Stored data:
(* ===== verification/Evidence.v ===== *)
(** * Evidence storage ([storage/evidence.py])

    Artifacts as files under the evidence root with their rows in the database.  Files
    are named by their path below the root.  Every file-system call and every commit may
    fail, as the class [FileSystem] says; a failed write leaves part of its bytes.  No
    symbolic links lie below the root. *)

From S2P Require Import Prelude PyBase PyText JobModels JobStore Sha256 Regex.

(** ** The file system and the tables *)

(** The n-th call: the message of the [OSError] it raises, and how many bytes a failing
    write leaves. *)
Class FileSystem : Type := { io_fault : nat → option (string * nat) }.

Record EvFile : Type := mkFile { content : bytes; mtime : datetime }.

Record EvWorld : Type := mkEvWorld {
  known_audits : gset string;
  known_jobs : gset string;
  artifacts : gmap string ArtifactModel;
  files : gmap string EvFile;
  io_calls : nat;
  ev_clock_reads : nat;
  ev_uuids_drawn : nat
}.
#[export] Instance eta_EvWorld : Eta EvWorld := fun w =>
  mkEvWorld w.(known_audits) w.(known_jobs) w.(artifacts) w.(files) w.(io_calls)
    w.(ev_clock_reads) w.(ev_uuids_drawn).

Inductive EvExc : Type :=
  | StorageError (error : JobError)
  | EvOSError (message : string)
  | EvIntegrityError (message : string)
  | EvValueError (message : string).

Abbreviation EM := (prog EvWorld EvExc).

(** [str(exc)] *)
Definition exc_text (e : EvExc) : string :=
  match e with
  | StorageError err => err.(err_message)
  | EvOSError m | EvIntegrityError m | EvValueError m => m
  end.

Definition _storage_error (code message : string) : EvExc :=
  StorageError (mkJobError code STORAGE message "evidence_store" false []).

Section evidence.
Context `{Runtime, FileSystem}.

Definition ev_now : EM datetime := fun w =>
  (Return (clock w.(ev_clock_reads)), w <| ev_clock_reads ::= S |>).
Definition ev_uuid : EM string := fun w =>
  (Return (uuid4 w.(ev_uuids_drawn)), w <| ev_uuids_drawn ::= S |>).

(** One call of the operating system: it fails and does [on_fault] of its work, or not. *)
Definition io_call (on_fault : nat → EvWorld → EvWorld) (work : EvWorld → EvWorld) : EM unit := fun w =>
  match io_fault w.(io_calls) with
  | Some (message, n) => (Raise (EvOSError message), on_fault n (w <| io_calls ::= S |>))
  | None => (Return tt, work (w <| io_calls ::= S |>))
  end.
Definition io_plain (work : EvWorld → EvWorld) : EM unit := io_call (fun _ w => w) work.
Definition io_nothing : EM unit := io_plain id.
Lemma uuid_str_canonical n : canonical_uuid (uuid_str n).
Proof.
  unfold uuid_str. set (h := be_bytes 16 n).
  assert (length h = 16%nat) as Hl by apply length_be_bytes.
  assert (∀ x, x ∈ h → 0 ≤ x < 256) as Hr by (intros x; apply be_bytes_range). clearbody h.
  assert (∀ l : list Z, l ⊆ h → String.length (hex l) = (2 * length l)%nat ∧ str_all uuid_char (hex l) = true)
    as Hh by (intros l Hsub; apply hex_shape; intros x Hx; apply Hr, Hsub, Hx).
  assert (∀ i j, take i (drop j h) ⊆ h) as Hsub.
  { intros i j x (k & Hk & _)%elem_of_take. rewrite lookup_drop in Hk. by apply list_elem_of_lookup_2 in Hk. }
  destruct (Hh (take 4 h) (Hsub 4%nat 0%nat)) as [L1 C1]. destruct (Hh _ (Hsub 2%nat 4%nat)) as [L2 C2].
  destruct (Hh _ (Hsub 2%nat 6%nat)) as [L3 C3]. destruct (Hh _ (Hsub 2%nat 8%nat)) as [L4 C4].
  destruct (Hh (drop 10 h)) as [L5 C5].
  { intros x Hx. apply list_elem_of_lookup in Hx as [k Hk]. rewrite lookup_drop in Hk.
    by apply list_elem_of_lookup_2 in Hk. }
  unfold canonical_uuid. cbn [join].
  rewrite !length_app_string, !str_all_app, C1, C2, C3, C4, C5, L1, L2, L3, L4, L5,
    !length_take, !length_drop, Hl. done.
Qed.

Section proofs.
Context `{!Runtime, !RuntimeOk, !FileSystem}.
Implicit Types (w : EvWorld) (p path temp : string) (a : ArtifactModel).

Lemma validate_spec value w :
  (_validate_identifier value w = (Return tt, w) ∧ canonical_uuid value) ∨
  (∃ e, _validate_identifier value w = (Raise (StorageError e), w)).
Proof.
  unfold _validate_identifier. destruct (parse_uuid value) as [n|]; [|right; by eexists].
  destruct (String.eqb_spec (uuid_str n) value) as [<-|]; [|right; by eexists].
  left. split; [done|]. apply uuid_str_canonical.
Qed.

(** ** What a program leaves alone *)

(** Nothing but clock, ids, calls and the files in [P] changes. *)
Record evolves (P : string → Prop) w w' : Prop := {
  ev_audits : w'.(known_audits) = w.(known_audits);
  ev_jobs : w'.(known_jobs) = w.(known_jobs);
  ev_artifacts : w'.(artifacts) = w.(artifacts);
  ev_uuids : (w.(ev_uuids_drawn) <= w'.(ev_uuids_drawn))%nat;
  ev_files p : ¬ P p → w'.(files) !! p = w.(files) !! p
}.

Lemma evolves_refl P w : evolves P w w.
Proof. by split. Qed.
Lemma evolves_trans P w1 w2 w3 : evolves P w1 w2 → evolves P w2 w3 → evolves P w1 w3.
Proof. intros [] []. split; [congruence..|lia|]. intros p Hp. by rewrite ev_files1, ev_files0. Qed.
Lemma evolves_weaken (P Q : string → Prop) w w' : (∀ p, P p → Q p) → evolves P w w' → evolves Q w w'.
Proof. intros HPQ []. split; auto. Qed.

Definition keeps {A} (P : string → Prop) (m : EM A) : Prop := ∀ w, evolves P w (m w).2.

Lemma keeps_ret {A} P (x : A) : keeps P (mret x).
Proof. intros w. apply evolves_refl. Qed.
Lemma keeps_raise {A} P e : keeps P (@raise EvWorld EvExc A e).
Proof. intros w. apply evolves_refl. Qed.
Lemma keeps_reads {A} P (f : EvWorld → A) : keeps P (reads f).
Proof. intros w. apply evolves_refl. Qed.

Lemma keeps_bind {A B} P (m : EM A) (k : A → EM B) :
  keeps P m → (∀ x, keeps P (k x)) → keeps P (m ≫= k).
Proof.
  intros Hm Hk w. unfold mbind, prog_bind. specialize (Hm w). destruct (m w) as [[x|e] w']; [|done].
  eapply evolves_trans; [exact Hm|apply Hk].
Qed.

Lemma keeps_try {A} P (m : EM A) (h : EvExc → EM A) :
  keeps P m → (∀ e, keeps P (h e)) → keeps P (try_except m h).
Proof.
  intros Hm Hh w. unfold try_except. specialize (Hm w). destruct (m w) as [[x|e] w']; [done|].
  eapply evolves_trans; [exact Hm|apply Hh].
Qed.

Lemma keeps_weaken {A} (P Q : string → Prop) (m : EM A) : (∀ p, P p → Q p) → keeps P m → keeps Q m.
Proof. intros HPQ Hm w. by eapply evolves_weaken. Qed.

Lemma keeps_now P : keeps P ev_now.
Proof. intros w. by split. Qed.
Lemma keeps_uuid P : keeps P ev_uuid.
Proof. intros w. split; cbn; auto. Qed.

Lemma keeps_io P on_fault work :
  (∀ w, evolves P w (work w)) → (∀ n w, evolves P w (on_fault n w)) → keeps P (io_call on_fault work).
Proof.
  intros Hw Hf w. unfold io_call. destruct (io_fault _) as [[message n]|]; cbn.
  - eapply evolves_trans; [|apply Hf]. by split.
  - eapply evolves_trans; [|apply Hw]. by split.
Qed.

Lemma keeps_plain P work : (∀ w, evolves P w (work w)) → keeps P (io_plain work).
Proof. intros Hw. apply keeps_io; [done|]. intros. apply evolves_refl. Qed.
Lemma keeps_nothing P : keeps P io_nothing.
Proof. apply keeps_plain. intros w. apply evolves_refl. Qed.

Lemma evolves_files (P : string → Prop) w f :
  (∀ p, ¬ P p → f w.(files) !! p = w.(files) !! p) → evolves P w (w <| files ::= f |>).
Proof. intros Hf. by split. Qed.

Lemma keeps_validate P value : keeps P (_validate_identifier value).
Proof.
  intros w. destruct (validate_spec value w) as [[-> _]|[e ->]]; apply evolves_refl.
Qed.
End proofs.

Create HintDb keeps.
#[export] Hint Resolve keeps_ret keeps_raise keeps_reads keeps_bind keeps_try keeps_now keeps_uuid
  keeps_nothing keeps_validate : keeps.

(** One step of a program that leaves files alone. *)
Ltac keeps_step :=
  lazymatch goal with
  | |- keeps _ (_ ≫= _) => apply keeps_bind; [|intros ?]
  | |- keeps _ (try_except _ _) => apply keeps_try; [|intros ?]
  | |- keeps _ (match ?x with _ => _ end) => destruct x
  | |- keeps _ (let _ := _ in _) => cbv zeta
  | |- keeps _ _ => solve [auto with keeps]
  end.
Ltac keeps_prog := repeat keeps_step.

Section writes.
Context `{!Runtime, !RuntimeOk, !FileSystem}.
Implicit Types (w : EvWorld) (p path temp : string) (P : string → Prop).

| Your task |
Retype the records above exactly, from their first line through the line that contains "(Return (clock w.(ev_clock_reads)), w", and stop there.

| Problem solution |
(* ===== verification/Evidence.v ===== *)
(** * Evidence storage ([storage/evidence.py])

    Artifacts as files under the evidence root with their rows in the database.  Files
    are named by their path below the root.  Every file-system call and every commit may
    fail, as the class [FileSystem] says; a failed write leaves part of its bytes.  No
    symbolic links lie below the root. *)

From S2P Require Import Prelude PyBase PyText JobModels JobStore Sha256 Regex.

(** ** The file system and the tables *)

(** The n-th call: the message of the [OSError] it raises, and how many bytes a failing
    write leaves. *)
Class FileSystem : Type := { io_fault : nat → option (string * nat) }.

Record EvFile : Type := mkFile { content : bytes; mtime : datetime }.

Record EvWorld : Type := mkEvWorld {
  known_audits : gset string;
  known_jobs : gset string;
  artifacts : gmap string ArtifactModel;
  files : gmap string EvFile;
  io_calls : nat;
  ev_clock_reads : nat;
  ev_uuids_drawn : nat
}.
#[export] Instance eta_EvWorld : Eta EvWorld := fun w =>
  mkEvWorld w.(known_audits) w.(known_jobs) w.(artifacts) w.(files) w.(io_calls)
    w.(ev_clock_reads) w.(ev_uuids_drawn).

Inductive EvExc : Type :=
  | StorageError (error : JobError)
  | EvOSError (message : string)
  | EvIntegrityError (message : string)
  | EvValueError (message : string).

Abbreviation EM := (prog EvWorld EvExc).

(** [str(exc)] *)
Definition exc_text (e : EvExc) : string :=
  match e with
  | StorageError err => err.(err_message)
  | EvOSError m | EvIntegrityError m | EvValueError m => m
  end.

Definition _storage_error (code message : string) : EvExc :=
  StorageError (mkJobError code STORAGE message "evidence_store" false []).

Section evidence.
Context `{Runtime, FileSystem}.

Definition ev_now : EM datetime := fun w =>
  (Return (clock w.(ev_clock_reads)), w <| ev_clock_reads ::= S |>).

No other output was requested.